Routine Thorax | CT protocols
CT- Beginners Tips

CT protocol for Routine Thorax


Screening Infection/Inflammation, Trauma, Masses of Lung pleura and mediastinum staging lymphoma lesions of the chest wall and esophagus Followups

Patient positioning 

Head First Supine with Arms elevated above the Head 

Topogram Position/Landmark

Anteroposterior; 1 inch below the level of the chin to Umbilicus.

Mode of Scanning

Helical with single breath-hold.

Scan Orientation


  • Starting Locations- The imaginary line joining the two costophrenic angles
  • End Location- 1 cm above the Apex of the Lung 

Gantry Tilt


Field of view

Just fitting to the Thoracic Cavity including the soft tissues of the Chest wall.

Contrast Administration

Intravenous oral Air/Positive Contrast for Esophageal Evaluation 

The volume of Contrast

60-100 mL.

Rate of Injection of Contrast

2-2.5 ml/sec

Scan Delay

35-45 sec

Slice Thickness in Reconstruction

3-5 mm

Slice Interval

1.5-2.5 mm

Reconstruction Algorithm/Kernel

Medium smooth sharp for pulmonary parenchyma and  Bone


  • MPR,
  • MIP,
  • VRT if needed 


Noncontrast Scans should be taken in the region of interest or lesion detected on Chest radiography or Topogram.
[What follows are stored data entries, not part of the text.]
(* ===== verification/Files.v ===== *)
(** * The device's files — internal/policy, internal/enrollment and internal/policysync byte for byte

    The cached policy and the enrolment are JSON files that are replaced by a rename;
    the entity tag is written in place.  [Policy.Disk] is what these files hold once
    read; here are the files themselves, with every failure and every point at which
    the process may end, and [disk_of] relates the two. *)
From S2P Require Import Prelude GoStr Utf8 GoFloat GoSort Spans Scanner Redactor Sha256 Cache Regex Rules FileBlock Coordinator Json JsonRound JsonDecode JsonStruct Indent Domain Extract Proxy Firewall Base64 Signing Token Bundle Sessions Store ServerAuth Httpapi Policy History Fleet Certs.
Local Open Scope Z_scope.

(** ** Replacing a file *)

(** What becomes of [os.Rename]; the process may end before or after it. *)
Inductive krename := Renamed | NotRenamed (e : gostring) | EndBefore | EndAfter.
Record SaveEnv := mkSaveEnv { se_mkdir : option gostring; se_write : kwrite; se_rename : krename }.
(** The two [Save]s: the directory, the temporary file, the rename.  The file and the temporary one. *)
Definition replace_file (e : SaveEnv) (raw : gostring) (file tmp : kfile) : kfile * kfile * outcome unit :=
  match se_mkdir e with
  | Some err => (file, tmp, Failed err)
  | None =>
      match se_write e with
      | KNotWritten err rest => (file, rest, Failed err)
      | KKilled rest => (file, rest, Killed)
      | KWritten =>
          match se_rename e with
          | Renamed => (Some raw, None, Returned tt)
          | NotRenamed err => (file, Some raw, Failed err)
          | EndBefore => (file, Some raw, Killed)
          | EndAfter => (Some raw, None, Killed)
          end
      end
  end.
(** Why the file was not replaced, if it was not. *)
Definition save_error (e : SaveEnv) : option gostring :=
  match se_mkdir e, se_write e, se_rename e with
  | Some err, _, _ | None, KNotWritten err _, _ | None, KWritten, NotRenamed err => Some err
  | None, KKilled _, _ | None, KWritten, EndBefore => Some []
  | None, KWritten, (Renamed | EndAfter) => None
  end.
Definition takes_effect (e : SaveEnv) : bool := match save_error e with None => true | Some _ => false end.
Lemma replace_file_file e raw file tmp : (replace_file e raw file tmp).1.1 = if takes_effect e then Some raw else file.
Proof. unfold replace_file, takes_effect, save_error. by destruct (se_mkdir e), (se_write e), (se_rename e). Qed.
(* ===== verification/Shell.v ===== *)
(** * Bound shells and dev containers — cli/shell.go, cli/code.go

    [redactr shell] finds the proxy's address and starts a shell whose
    environment sends traffic through it and tags the processes started there;
    the session scan of [Sessions] reads that environment back.  [redactr code]
    writes the dev container file of [Sandbox]. *)
From S2P Require Import Prelude GoStr Utf8 GoFloat GoSort Spans Scanner Redactor Sha256 Cache Regex Rules FileBlock Coordinator Presidio Entropy Json JsonRound JsonDecode JsonStruct Gliner Domain Extract Proxy Config Sandbox Firewall Base64 Signing Token Bundle Sessions Store ServerAuth Httpapi Daemon Policy Control.
Local Open Scope Z_scope.

(** ** shell.go *)

Section shell.
Context `{UnicodeData}.

(** [file]: what a state file holds, or the error of reading it. *)
Definition readState (path : gostring) (file : gostring + gostring) : gostring + gostring :=
  match file with
  | inl e => inl e
  | inr b => let v := TrimSpace b in if bool_decide (v = []) then inl (go "state file " ++ path ++ go " is empty") else inr v
  end.
Definition normalizeAddr (addr : gostring) : gostring :=
  let addr := TrimPrefix (TrimSpace addr) (go "tcp://") in
  if HasPrefix addr (go "[::]:") then go "127.0.0.1:" ++ TrimPrefix addr (go "[::]:")
  else if HasPrefix addr (go "0.0.0.0:") then go "127.0.0.1:" ++ TrimPrefix addr (go "0.0.0.0:")
  else if HasPrefix addr (go "[::1]:") then go "127.0.0.1:" ++ TrimPrefix addr (go "[::1]:")
  else addr.
Lemma machine_step_inv ev m m' : machine_inv m → machine_step ev m = Some m' → machine_inv m'.
Proof.
  intros [Hl Hh Hf Hp]. destruct ev as [me s|me|pid|pid|pid]; cbn [machine_step].
  - destruct (mc_procs m !! me) as [st|] eqn:Hst; [|done]. cbn [mbind option_bind].
    destruct (acquire_call s me m st) as [[[st' lock] file]|] eqn:Hc; [|done]. intros [= <-].
    destruct (Hp _ _ Hst) as [Hr Ht]. apply acquire_call_spec in Hc as (Hlock & Hfile & Hheld & Hnot & Ht'); [|done].
    pose proof (Hl _ _ Hst) as Hme. split; cbn [mc_procs mc_lock mc_file].
    + intros p q [[<- <-]|[Hne Hq]]%lookup_insert_Some.
      * destruct Hlock as [[-> ->]|[(_ & -> & _ & ->)|(_ & -> & ->)]]; [done|naive_solver..].
      * pose proof (Hl _ _ Hq) as Hq'. destruct Hlock as [[_ ->]|[(_ & _ & Hn & ->)|(Hs & _ & ->)]]; [done| |].
        -- rewrite Hn in Hq'. naive_solver.
        -- apply Hme in Hs. rewrite Hs in Hq'. naive_solver.
    + intros p Hp'. rewrite lookup_insert_is_Some'. destruct Hlock as [[_ ->]|[(_ & _ & _ & ->)|(_ & _ & ->)]]; naive_solver.
    + intros p [[<- Heq]|[Hne Hq]]%lookup_insert_Some; [by apply Hheld|]. pose proof (Hf _ Hq) as Hq'.
      destruct Hfile as [->|Hs]; [done|]. apply Hme in Hs. pose proof (proj1 (Hl _ _ Hq) eq_refl). congruence.
    + intros p q [[<- <-]|[Hne Hq]]%lookup_insert_Some; [done|by eapply Hp].
  - destruct (mc_procs m !! me) as [st|] eqn:Hst; [|done]. destruct st; try done. intros [= <-].
    pose proof (proj1 (Hl _ _ Hst) eq_refl) as Hme. split; cbn [mc_procs mc_lock mc_file].
    + intros p q [[<- <-]|[Hne Hq]]%lookup_insert_Some; [done|]. pose proof (Hl _ _ Hq). naive_solver.
    + done.
    + intros p [[<- ?]|[Hne Hq]]%lookup_insert_Some; [done|by apply Hf].
    + intros p q [[<- <-]|[Hne Hq]]%lookup_insert_Some; [|by eapply Hp]. split; [by eapply Hp|done].
  - intros [= <-]. split; cbn [mc_procs mc_lock mc_file].
    + intros p q [Hne Hq]%lookup_delete_Some. rewrite (Hl _ _ Hq). case_bool_decide; naive_solver.
    + intros p. case_bool_decide as Hd; [done|]. intros Hp'. rewrite lookup_delete_ne by naive_solver. by apply Hh.
    + intros p [_ Hq]%lookup_delete_Some. by apply Hf.
    + intros p q [_ Hq]%lookup_delete_Some. by eapply Hp.
  - destruct (processAlive m pid) eqn:Ha; [done|]. destruct (Z.leb_spec pid 0); [done|]. destruct (Z.leb_spec (2 ^ 63) pid); [done|].
    cbn [orb]. intros [= <-].
    assert (mc_procs m !! pid = None) as Hnone.
    { unfold processAlive in Ha. apply orb_false_iff in Ha as [Ha%bool_decide_eq_false _]. by apply eq_None_not_Some. }
    split; cbn [mc_procs mc_lock mc_file].
    + intros p q [[<- <-]|[Hne Hq]]%lookup_insert_Some; [|by apply Hl]. split; [done|].
      intros Hlk%Hh. rewrite Hnone in Hlk. by destruct Hlk.
    + intros p Hp'. rewrite lookup_insert_is_Some'. right. by apply Hh.
    + intros p [[<- ?]|[Hne Hq]]%lookup_insert_Some; [done|by apply Hf].
    + intros p q [[<- <-]|[Hne Hq]]%lookup_insert_Some; [split; [lia|done]|by eapply Hp].
  - destruct (processAlive m pid); [done|]. intros [= <-]. by split.
Qed.
Lemma machine_reach_inv m : machine_reach m → machine_inv m.
Proof.
  induction 1 as [others file|ev m m' _ IH Hs]; [|by eapply machine_step_inv].
  split; cbn; by intros *; rewrite ?lookup_empty.
Qed.

(** C17: exclusion. Whatever processes start, run, exit or fail, and in whatever order their system
    calls interleave: at most one holds the daemon's lock; while it does, the pid file names it, so
    a process that finds the lock taken and reads the file targets exactly the holder; and no
    process ever signals itself or a pid that is not positive. *)
Theorem singleton_exclusive m : machine_reach m →
  (∀ p, mc_procs m !! p = Some AqHeld →
     mc_lock m = Some p ∧ readPid (Some (mc_file m)) = Some p
     ∧ (∀ q, mc_procs m !! q = Some AqHeld → q = p)
     ∧ (∀ q s m', mc_procs m !! q = Some AqRead → sy_read_ok s = true →
          machine_step (EvCall q s) m = Some m' → mc_procs m' !! q = Some (AqCheck p)))
  ∧ (∀ p st pid, mc_procs m !! p = Some st → target st = Some pid → pid ≠ p ∧ 0 < pid).
Proof.
  intros [Hl Hh Hf Hp]%machine_reach_inv. split; [|intros p st pid Hst Ht; by apply (Hp p st Hst)].
  intros p Hheld. pose proof (proj1 (Hl _ _ Hheld) eq_refl) as Hlock.
  assert (readPid (Some (mc_file m)) = Some p) as Hread.
  { rewrite (Hf _ Hheld). by apply readPid_line, (Hp _ _ Hheld). }
  split_and!; [done..| |].
  - intros q Hq. pose proof (proj1 (Hl _ _ Hq) eq_refl). congruence.
  - intros q s m' Hq Hs. cbn [machine_step]. rewrite Hq. cbn [mbind option_bind acquire_call].
    rewrite Hs, Hread. assert (p ≠ q) as Hne%Z.eqb_neq by congruence. rewrite Hne.
    cbn [mbind option_bind]. intros [= <-]. apply lookup_insert_eq.
Qed.
End exclusion.

(** ** An attempt ends *)

Section attempts.
Context `{UnicodeData}.

Definition final (st : acq) : bool := match st with AqHeld | AqReleased | AqFailed _ => true | _ => false end.
(** The calls an attempt can still make. *)
Definition calls_left (st : acq) : nat :=
  match st with
  | AqTry => 150
  | AqRead => 149
  | AqCheck _ => 148
  | AqTerm _ => 147
  | AqPoll _ n => 46 + n
  | AqKill _ => 45
  | AqPollKilled _ n => 4 + n
  | AqRetry => 3
  | AqClaim => 2
  | AqWrite => 1
  | AqHeld | AqReleased | AqFailed _ => 0
  end%nat.
Fixpoint machine_run (evs : list machine_event) (m : Machine) : option Machine :=
  match evs with
  | [] => Some m
  | ev :: evs => m' ← machine_step ev m; machine_run evs m'
  end.
Definition own_call (me : Z) (ev : machine_event) : bool := match ev with EvCall p _ => p =? me | _ => false end.
Definition own_calls (me : Z) (evs : list machine_event) : nat := length (List.filter (own_call me) evs).

Lemma acquire_call_left s me m st st' lock file :
  acquire_call s me m st = Some (st', lock, file) → (calls_left st' < calls_left st)%nat.
Proof.
  unfold acquire_call, grace_polls, kill_polls. intros Hc.
  destruct st; repeat case_match; simplify_eq; cbn [calls_left]; lia.
Qed.
Lemma acquire_call_some s me m st : final st = false → is_Some (acquire_call s me m st).
Proof. unfold acquire_call. destruct st; cbn [final]; intros; repeat case_match; by eauto. Qed.

(** The others do not change where a process stands. *)
Lemma machine_step_frame ev m m' me st : machine_step ev m = Some m' → mc_procs m !! me = Some st →
  own_call me ev = false → ev ≠ EvExit me →
  ∃ st', mc_procs m' !! me = Some st' ∧ (calls_left st' ≤ calls_left st)%nat.
Proof.
  intros Hs Hst Ho He. destruct ev as [p s|p|p|p|p]; cbn [machine_step own_call] in *.
  - apply Z.eqb_neq in Ho. destruct (mc_procs m !! p); [|done]. cbn [mbind option_bind] in Hs.
    destruct (acquire_call _ _ _ _) as [[[? ?] ?]|]; [|done]. simplify_eq/=. rewrite lookup_insert_ne by done. eauto.
  - destruct (decide (p = me)) as [->|Hne].
    + rewrite Hst in Hs. destruct st; try done. simplify_eq/=. rewrite lookup_insert_eq. eauto.
    + destruct (mc_procs m !! p) as [[]|]; try done. simplify_eq/=. rewrite lookup_insert_ne by done. eauto.
  - simplify_eq/=. rewrite lookup_delete_ne by congruence. eauto.
  - destruct (_ || _) eqn:Hor; [done|]. simplify_eq/=. rewrite lookup_insert_ne; [eauto|]. intros ->.
    unfold processAlive in Hor. by rewrite Hst in Hor.
  - destruct (processAlive m p); [done|]. simplify_eq/=. eauto.
Qed.

Lemma machine_run_left evs m m' me st : machine_run evs m = Some m' → mc_procs m !! me = Some st →
  EvExit me ∉ evs →
  ∃ st', mc_procs m' !! me = Some st' ∧ (own_calls me evs + calls_left st' ≤ calls_left st)%nat.
Proof.
  revert m st. induction evs as [|ev evs IH]; intros m st Hr Hst Hx; cbn [machine_run] in Hr.
  - simplify_eq. exists st. split; [done|]. unfold own_calls. cbn. lia.
  - destruct (machine_step ev m) as [m1|] eqn:Hs; [|done]. cbn [mbind option_bind] in Hr.
    apply not_elem_of_cons in Hx as [Hx1 Hx2]. unfold own_calls in *. cbn [List.filter].
    destruct (own_call me ev) eqn:Ho.
    + destruct ev as [p s| | | |]; try done. cbn [own_call] in Ho. apply Z.eqb_eq in Ho as ->.
      cbn [machine_step] in Hs. rewrite Hst in Hs. cbn [mbind option_bind] in Hs.
      destruct (acquire_call s me m st) as [[[st1 lock] file]|] eqn:Hc; [|done].
      injection Hs as <-. apply acquire_call_left in Hc.
      destruct (IH _ st1 Hr) as (st' & Hst' & Hle); [apply lookup_insert_eq|done|].
      exists st'. split; [done|]. cbn [length]. lia.
    + destruct (machine_step_frame _ _ _ _ _ Hs Hst Ho) as (st1 & Hst1 & Hle1); [congruence|].
      destruct (IH _ st1 Hr Hst1 Hx2) as (st' & Hst' & Hle). exists st'. split; [done|lia].
Qed.

(** C35: an attempt to become the daemon ends. Whatever the other processes do meanwhile, a process
    makes at most 150 system calls (the grace period of 5 s polled every 50 ms, and 40 polls
    after SIGKILL); until it holds the lock or has failed its next call is always possible, so it
    never waits for another process for ever; and with the lock free and no failing call, three
    calls make it the daemon, named by the file. *)
Theorem acquire_terminates evs m m' me :
  mc_procs m !! me = Some AqTry → machine_run evs m = Some m' → EvExit me ∉ evs →
  ∃ st, mc_procs m' !! me = Some st ∧ (own_calls me evs ≤ 150)%nat
    ∧ (own_calls me evs = 150%nat → final st = true)
    ∧ (final st = false → ∀ s, is_Some (machine_step (EvCall me s) m'))
    ∧ (∀ s, st = AqTry → mc_lock m' = None → sy_flock_ok s = true → sy_write_ok s = true →
         machine_run [EvCall me s; EvCall me s; EvCall me s] m'
         = Some (mkMachine (<[me := AqHeld]> (mc_procs m')) (mc_others m') (Some me) (pid_line me))).
Proof.
  intros Hst Hr Hx. destruct (machine_run_left _ _ _ _ _ Hr Hst Hx) as (st & Hst' & Hle).
  cbn [calls_left] in Hle. exists st. split_and!; [done|lia| | |].
  - intros Heq. destruct st; cbn [calls_left final] in *; first [done|lia].
  - intros Hf s. cbn [machine_step]. rewrite Hst'. cbn [mbind option_bind].
    destruct (acquire_call_some s me m' st Hf) as [[[? ?] ?] ->]. by eexists.
  - intros s -> Hlock Hfl Hw. destruct m' as [procs others lock file]. cbn [mc_procs mc_lock mc_others] in *. subst lock.
    cbn [machine_run machine_step mc_procs]. rewrite Hst'. cbn [mbind option_bind acquire_call mc_lock mc_file mc_procs mc_others].
    rewrite Hfl. cbn [negb mbind option_bind machine_step mc_procs mc_lock mc_file mc_others].
    rewrite lookup_insert_eq. cbn [mbind option_bind acquire_call mc_lock mc_file]. rewrite Hw.
    cbn [mbind option_bind machine_step mc_procs mc_lock mc_file mc_others]. rewrite lookup_insert_eq.
    cbn [mbind option_bind acquire_call mc_lock mc_file]. rewrite Hw.
    cbn [mbind option_bind]. by rewrite !insert_insert_eq.
Qed.
End attempts.

(** ** A concrete machine *)

Section machine_example.
#[local] Existing Instance sample_unicode.

Definition quiet : Syscall := mkSyscall true true true true 0 (λ _, true) false.
(** A stale file names 100, a pid now used by another process. *)
Definition stale : Machine := mkMachine ∅ {[100]} None (go "100" ++ [chr 10]).
Definition ran (evs : list machine_event) : Machine := default stale (machine_run evs stale).
Definition takeover : list machine_event :=
  [EvStart 200; EvCall 200 quiet; EvCall 200 quiet; EvCall 200 quiet; EvStart 300; EvCall 300 quiet].
Definition early : list machine_event :=
  [EvStart 200; EvCall 200 quiet; EvStart 300; EvCall 300 quiet; EvCall 300 quiet; EvCall 300 quiet].

Lemma machine_run_reach evs m m' : machine_reach m → machine_run evs m = Some m' → machine_reach m'.
Proof.
  revert m. induction evs as [|ev evs IH]; intros m Hm; cbn [machine_run]; [by intros [= <-]|].
  destruct (machine_step ev m) as [m1|] eqn:Hs; [|done]. cbn [mbind option_bind]. apply IH. by eapply machine_more.
Qed.

(** Between taking the lock and writing the file, a daemon is not named by it: a process that
    starts then signals whoever has the pid of a daemon long gone. *)
Lemma early_reader_stale_target : ∃ m, machine_run early stale = Some m ∧
  mc_procs m !! 200 = Some AqClaim ∧ mc_lock m = Some 200 ∧ mc_procs m !! 300 = Some (AqTerm 100).
Proof. eexists. split; [vm_compute; reflexivity|]. split_and!; vm_compute; reflexivity. Qed.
When scanning the chest and Abdomen in a single examination Abdomen protocol should be followed 

Scanned Volume should be extended to the level of Adrenals in suspected Bronchogenic  Cancers and to the level of the Celiac axis in the Carcinoma  Esophagus.

Additional Prone and Decubitus Scans should be taken through the region of interest in cases of Cavitary Lesions to demonstrate the mobility of its contents.

Criteria of Good Image Quality 

Absence of motion artefacts and Respiratory misregistration.